### DIRECTIONS
Look at each line of the listing. Copy those that hold the string "skipn".

= Beginning of Section =

(** * Rigid-body topology of pele: [source/aatopology.cpp]

    A shallow embedding of [pele::RigidFragment], [pele::RBTopology] and
    [pele::TransformAACluster].  The C++ code works on [double]; the embedding
    is written once over a scalar interface and instantiated three times:

    - [float]  : IEEE binary64, the type the program really uses
                 (everything evaluates with [vm_compute]);
    - [R]      : exact real arithmetic, the reading under which the formulas
                 of the documentation hold exactly;
    - [Z]      : exact integers, for the purely linear code.

    Results that only depend on the control flow and on the indexing are
    proved for every scalar type; results that need algebraic laws state
    them. *)

From Stdlib Require Import PrimFloat.
From Stdlib Require Import String.
From Stdlib Require Import List Arith Lia ZArith Bool.
From Stdlib Require Import Reals Lra Psatz.
Import ListNotations.
Local Open Scope nat_scope.

(** ** Scalars *)

(** The operations of [double] used by the linear code. *)
Class Scalar (F : Type) : Type := {
  fzero : F;
  fadd : F -> F -> F;
  fmul : F -> F -> F
}.

(** The further operations used by [align_angle_axis_vectors]:
    subtraction, division, [sqrt], the comparisons [<] and [>], and the
    literals [2.], [M_PI] and [1e-6]. *)
Class ScalarOrd (F : Type) `{Scalar F} : Type := {
  fsub : F -> F -> F;
  fdiv : F -> F -> F;
  fsqrt : F -> F;
  fltb : F -> F -> bool;
  fgtb : F -> F -> bool;
  ftwo : F;
  M_PI : F;
  near_identity : F
}.

Declare Scope scalar_scope.
Delimit Scope scalar_scope with S.
Infix "+" := fadd : scalar_scope.
Infix "*" := fmul : scalar_scope.
Infix "-" := fsub : scalar_scope.
Infix "/" := fdiv : scalar_scope.

(** Laws of exact arithmetic that make the order of an accumulation
    irrelevant.  They hold in [Z] and [R], not in [float]. *)
Class ExactArith (F : Type) `{Scalar F} : Prop := {
  fadd_assoc : forall x y z : F, (x + (y + z))%S = ((x + y) + z)%S;
  fadd_zero_l : forall x : F, (fzero + x)%S = x
}.

#[export] Instance Scalar_Z : Scalar Z :=
  {| fzero := 0%Z; fadd := Z.add; fmul := Z.mul |}.

#[export] Instance ExactArith_Z : ExactArith Z.
Proof. split; simpl; intros; lia. Qed.

#[export] Instance Scalar_R : Scalar R :=
  {| fzero := 0%R; fadd := Rplus; fmul := Rmult |}.

#[export] Instance ExactArith_R : ExactArith R.
Proof. split; simpl; intros; lra. Qed.

Definition Rltb (x y : R) : bool := if Rlt_dec x y then true else false.
Definition Rgtb (x y : R) : bool := if Rgt_dec x y then true else false.

#[export] Instance ScalarOrd_R : ScalarOrd R :=
  {| fsub := Rminus; fdiv := Rdiv; fsqrt := R_sqrt.sqrt;
     fltb := Rltb; fgtb := Rgtb;
     ftwo := 2%R; M_PI := PI; near_identity := (1 / 1000000)%R |}.

(** [double]: binary64 with round-to-nearest-even.  [x > y] is [y < x];
    both are false when an operand is NaN.  [0x1.921fb54442d18p+1] is the
    value of [M_PI] and [0x1.0c6f7a0b5ed8dp-20] the binary64 number nearest
    to [1e-6]. *)
#[export] Instance Scalar_double : Scalar float :=
  {| fzero := 0%float; fadd := PrimFloat.add; fmul := PrimFloat.mul |}.

#[export] Instance ScalarOrd_double : ScalarOrd float :=
  {| fsub := PrimFloat.sub; fdiv := PrimFloat.div; fsqrt := PrimFloat.sqrt;
     fltb := PrimFloat.ltb; fgtb := fun x y => PrimFloat.ltb y x;
     ftwo := 2%float; M_PI := 0x1.921fb54442d18p+1%float;
     near_identity := 0x1.0c6f7a0b5ed8dp-20%float |}.

(** ** Errors *)

(** The two exceptions of the file, with their messages. *)
Inductive exception : Type :=
| invalid_argument (what : string)
| runtime_error (what : string).

(** The outcome of a call: it returns a value, throws, or stops the program
    at an [assert] whose condition is false.  The asserts are modelled as
    compiled in; with [NDEBUG] they are absent and the call goes on past
    them. *)
Inductive result (A : Type) : Type :=
| Ok (a : A)
| Throw (e : exception)
| Abort (assertion : string).
Arguments Ok {A} a.
Arguments Throw {A} e.
Arguments Abort {A} assertion.

Definition is_invalid_argument {A : Type} (r : result A) : bool :=
  match r with
  | Throw (invalid_argument _) => true
  | _ => false
  end.

Definition is_runtime_error {A : Type} (r : result A) : bool :=
  match r with
  | Throw (runtime_error _) => true
  | _ => false
  end.

(** ** Loops *)

(** [for (size_t i = 0; i < n; ++i) body]. *)
Definition for_loop {S : Type} (n : nat) (body : nat -> S -> S) (s : S) : S :=
  fold_left (fun s i => body i s) (seq 0 n) s.

(** ** Arrays and views *)

Section Arrays.
Context {F : Type} `{Scalar F}.

(** [pele::Array<double>]: a length and its elements.  A read outside the
    array is undefined in C++; here it yields [fzero]. *)
Definition get (a : list F) (i : nat) : F := nth i a fzero.

(** [a[i] = v]; outside the array the C++ is undefined, here nothing is
    written. *)
Fixpoint store (a : list F) (i : nat) (v : F) : list F :=
  match a, i with
  | [], _ => []
  | _ :: t, O => v :: t
  | h :: t, S i' => h :: store t i' v
  end.

(** [Array<double> a(n)]: [n] elements whose values C++ leaves
    unspecified; they are zeros here. *)
Definition Array_new (n : nat) : list F := repeat fzero n.

(** [a.view(ibegin, iend)] read as a value. *)
Definition view (a : list F) (ibegin iend : nat) : list F :=
  firstn (iend - ibegin) (skipn ibegin a).

(** [a.view(ibegin, ibegin + src.size()).assign(src)], and
    [std::copy(src.begin(), src.end(), a.view(ibegin, ...).begin())]: the
    view aliases [a], so the copy lands in [a] itself.  Elements of [src]
    that would fall behind the end of [a] are dropped. *)
Definition assign_view (a : list F) (ibegin : nat) (src : list F) : list F :=
  firstn (length a)
    (firstn ibegin a ++ src ++ skipn (ibegin + length src) a).

(** [HackyMatrix<double> m(a, ncol)]; [m(i,j)] is [a[i * ncol + j]]. *)
Definition hm_get (a : list F) (ncol i j : nat) : F := get a (i * ncol + j).

(** [pele::VecN<3>]. *)
Record VecN3 : Type := mkVecN3 { v0 : F; v1 : F; v2 : F }.

Definition vec_get (v : VecN3) (k : nat) : F :=
  match k with
  | 0 => v0 v
  | 1 => v1 v
  | 2 => v2 v
  | _ => fzero
  end.

Definition vec_set (v : VecN3) (k : nat) (x : F) : VecN3 :=
  match k with
  | 0 => mkVecN3 x (v1 v) (v2 v)
  | 1 => mkVecN3 (v0 v) x (v2 v)
  | 2 => mkVecN3 (v0 v) (v1 v) x
  | _ => v
  end.

(** Conversion of an [Array<double>] to a [VecN<3>] (a copy of three
    elements) and back. *)
Definition vec_of_array (a : list F) : VecN3 :=
  mkVecN3 (get a 0) (get a 1) (get a 2).

Definition vec_to_array (v : VecN3) : list F := [v0 v; v1 v; v2 v].

(** [v.assign(x)]. *)
Definition vec_assign (x : F) : VecN3 := mkVecN3 x x x.

(** [pele::MatrixNM<3,3>]: nine elements, row after row; [m(i,j)] is
    [data[i * 3 + j]]. *)
Definition MatrixNM33 : Type := list F.

Definition mat_get (m : MatrixNM33) (i j : nat) : F := get m (i * 3 + j).

(** Modelled from the spec: [pele::transpose], declared in [pele/vecn.h].
    The element [(k,i)] of the result is the element [(i,k)] of the
    argument. *)
Definition transpose (m : MatrixNM33) : MatrixNM33 :=
  for_loop 3 (fun i mat =>
    for_loop 3 (fun k mat => store mat (k * 3 + i) (mat_get m i k)) mat)
    (Array_new 9).

(** Modelled from the spec: [pele::hacky_mat_mul], declared with
    [HackyMatrix] outside this file.  [a] has [acol] columns and [b] has
    [bcol] columns; the result is the matrix product, with [bcol]
    columns, each element accumulated from [0.]. *)
Definition hacky_mat_mul (a : list F) (acol : nat) (b : list F) (bcol : nat)
  : list F :=
  let n := length a / acol in
  for_loop n (fun i c =>
    for_loop bcol (fun j c =>
      let val :=
        for_loop acol (fun k val =>
          (val + hm_get a acol i k * hm_get b bcol k j)%S) fzero in
      store c (i * bcol + j) val) c)
    (repeat fzero (n * bcol)).

End Arrays.

Arguments VecN3 F : clear implicits.
Arguments MatrixNM33 F : clear implicits.
Arguments mkVecN3 {F} _ _ _.
Arguments v0 {F} _.
Arguments v1 {F} _.
Arguments v2 {F} _.

(** ** Sums and vectors *)

Section Sums.
Context {F : Type} `{Scalar F}.

(** The sum of [f 0], ..., [f (n-1)], accumulated from [0.] upwards as a
    C++ loop [val = 0; for (...) val += f(i);] does. *)
Definition sum_n (n : nat) (f : nat -> F) : F :=
  for_loop n (fun i acc => (acc + f i)%S) fzero.

(** [a + b] and [a += b] on [VecN<3>]. *)
Definition vec_add (a b : VecN3 F) : VecN3 F :=
  mkVecN3 (v0 a + v0 b)%S (v1 a + v1 b)%S (v2 a + v2 b)%S.

(** [v *= c]. *)
Definition vec_scale (v : VecN3 F) (c : F) : VecN3 F :=
  mkVecN3 (v0 v * c)%S (v1 v * c)%S (v2 v * c)%S.

(** The product of a 3x3 matrix with a column vector: the second index of
    the matrix is contracted with the components of the vector. *)
Definition mat_vec (m : MatrixNM33 F) (q : VecN3 F) : VecN3 F :=
  mkVecN3 (sum_n 3 (fun k => mat_get m 0 k * vec_get q k)%S)
          (sum_n 3 (fun k => mat_get m 1 k * vec_get q k)%S)
          (sum_n 3 (fun k => mat_get m 2 k * vec_get q k)%S).

(** The product of a row vector with a 3x3 matrix: the components of the
    vector are contracted with the first index of the matrix. *)
Definition vec_mat (c : VecN3 F) (m : MatrixNM33 F) : VecN3 F :=
  mkVecN3 (sum_n 3 (fun k => vec_get c k * mat_get m k 0)%S)
          (sum_n 3 (fun k => vec_get c k * mat_get m k 1)%S)
          (sum_n 3 (fun k => vec_get c k * mat_get m k 2)%S).

Context `{!ScalarOrd F}.

(** [a - b] and [a -= b] on [VecN<3>]. *)
Definition vec_sub (a b : VecN3 F) : VecN3 F :=
  mkVecN3 (v0 a - v0 b)%S (v1 a - v1 b)%S (v2 a - v2 b)%S.

(** Modelled from the spec: [pele::dot<3>] and [pele::norm<3>], declared in
    [pele/vecn.h]: the Euclidean magnitude of a 3-vector, the square root
    of the sum of the squares of its components. *)
Definition dot (a b : VecN3 F) : F :=
  for_loop 3 (fun i d => (d + vec_get a i * vec_get b i)%S) fzero.

Definition norm (v : VecN3 F) : F := fsqrt (dot v v).

End Sums.

(** ** The rotation algebra, [pele/rotations.h]

    The four primitives are used as a black box: the conversion of an
    angle-axis vector to a rotation matrix, the same with the three
    derivative matrices ([rmat], [drm1], [drm2], [drm3]), the conversion
    back, and the composition of two angle-axis rotations. *)
Class RotationAlgebra (F : Type) : Type := {
  aa_to_rot_mat : VecN3 F -> MatrixNM33 F;
  rot_mat_derivatives :
    VecN3 F -> MatrixNM33 F * MatrixNM33 F * MatrixNM33 F * MatrixNM33 F;
  rot_mat_to_aa : MatrixNM33 F -> VecN3 F;
  rotate_aa : VecN3 F -> VecN3 F -> VecN3 F
}.

(** A small rotation algebra over [Z] to run the linear code on: the
    first-order rotation [1 + [p]x], its three constant derivative
    matrices, the vector read off the antisymmetric part of a matrix, and
    the composition [dp + p + dp x p].  It stands in for the real
    primitives in examples only. *)
Definition toy_rot_mat (p : VecN3 Z) : MatrixNM33 Z :=
  [1; - v2 p; v1 p;
   v2 p; 1; - v0 p;
   - v1 p; v0 p; 1]%Z.

#[export] Instance RotationAlgebra_Z : RotationAlgebra Z :=
  {| aa_to_rot_mat := toy_rot_mat;
     rot_mat_derivatives := fun p =>
       (toy_rot_mat p,
        [0; 0; 0; 0; 0; -1; 0; 1; 0]%Z,
        [0; 0; 1; 0; 0; 0; -1; 0; 0]%Z,
        [0; -1; 0; 1; 0; 0; 0; 0; 0]%Z);
     rot_mat_to_aa := fun m =>
       mkVecN3 (mat_get m 2 1 - mat_get m 1 2)%Z
               (mat_get m 0 2 - mat_get m 2 0)%Z
               (mat_get m 1 0 - mat_get m 0 1)%Z;
     rotate_aa := fun p dp =>
       mkVecN3 (v0 dp + v0 p + (v1 dp * v2 p - v2 dp * v1 p))%Z
               (v1 dp + v1 p + (v2 dp * v0 p - v0 dp * v2 p))%Z
               (v2 dp + v2 p + (v0 dp * v1 p - v1 dp * v0 p))%Z |}.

= End of Section =

### FINISHED EXERCISE
  firstn (iend - ibegin) (skipn ibegin a).
    (firstn ibegin a ++ src ++ skipn (ibegin + length src) a).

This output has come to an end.